## Work task
Within the data below, determine how many lines contain "match" and supply only that figure.

## Dataset entries
□ □ □
(** X20.  [createOne] sends at most one write, as its last request, and
    it is the create on the table of the schema; its fields are the data
    given, each value as it was or, a truthy scalar under a foreign-key
    column, as a one-element array.  When [createOne] returns, that write
    was sent. *)
Theorem createOne_one_write fuel options t :
  exists reads w,
    snd (createOne env fuel options t) = (t ++ reads ++ w)%list /\
    Forall is_read reads /\
    (w = [] \/
     exists d, w = [create_request (co_schema options) d] /\
               Forall2 (wrapped_link (co_schema options)) (co_data options) d) /\
    (forall res, fst (createOne env fuel options t) = Ok res -> w <> []).
Proof.
  rewrite createOne_run.
  destruct (sends_only_check_relations env is_read (fun _ => eq_refl) (fun _ _ => eq_refl)
              fuel (co_schema options) (columns (co_schema options)) (co_data options) t)
    as (reads & Hreads & Hall).
  destruct (check_relations env fuel _ _ _ t) as [[d|e|] t1] eqn:Hc; cbn [snd] in Hreads; subst t1.
  - exists reads, [create_request (co_schema options) d]. cbn [fst snd].
    rewrite app_assoc. repeat split; try assumption; [|discriminate].
    right. exists d. split; [reflexivity|].
    eapply check_relations_data; [apply incl_refl | exact Hc].
  - exists reads, []. cbn [fst snd]. rewrite app_nil_r.
    repeat split; try assumption; [now left | discriminate].
  - exists reads, []. cbn [fst snd]. rewrite app_nil_r.
    repeat split; try assumption; [now left | discriminate].
Qed.

Lemma updateOne_run fuel options t :
  let schema := uo_schema options in
  let d0 := without_primary_key schema (uo_data options) in
  updateOne env fuel options t =
    match check_relations env fuel schema (columns schema) d0 t with
    | (Ok d, t1) =>
        (match axios env t1 (update_request schema (uo_id options) d) with
         | Replied r =>
             if truthy (res_id r) then Ok (flat_record (res_id r) (res_fields r))
             else Throw (new_Error_of (Error "Record not updated"))
         | HttpError => Throw (new_Error_of (TypeError_reading "id"))
         | NetworkError => Throw (new_Error_of (TypeError_reading "data"))
         end, (t1 ++ [update_request schema (uo_id options) d])%list)
    | (Throw e, t1) => (Throw (new_Error_of e), t1)
    | (Diverge, t1) => (Diverge, t1)
    end.
Proof.
  cbv zeta. unfold updateOne, rethrowing, bind.
  fold (without_primary_key (uo_schema options) (uo_data options)).
  destruct (check_relations env fuel _ _ _ t) as [[d|e|] t1]; try reflexivity.
  unfold createRequest. fold (update_request (uo_schema options) (uo_id options) d).
  destruct (axios env t1 _) as [r| |]; try reflexivity.
  destruct (truthy (res_id r)); reflexivity.
Qed.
□ □ □
## Exercise result
2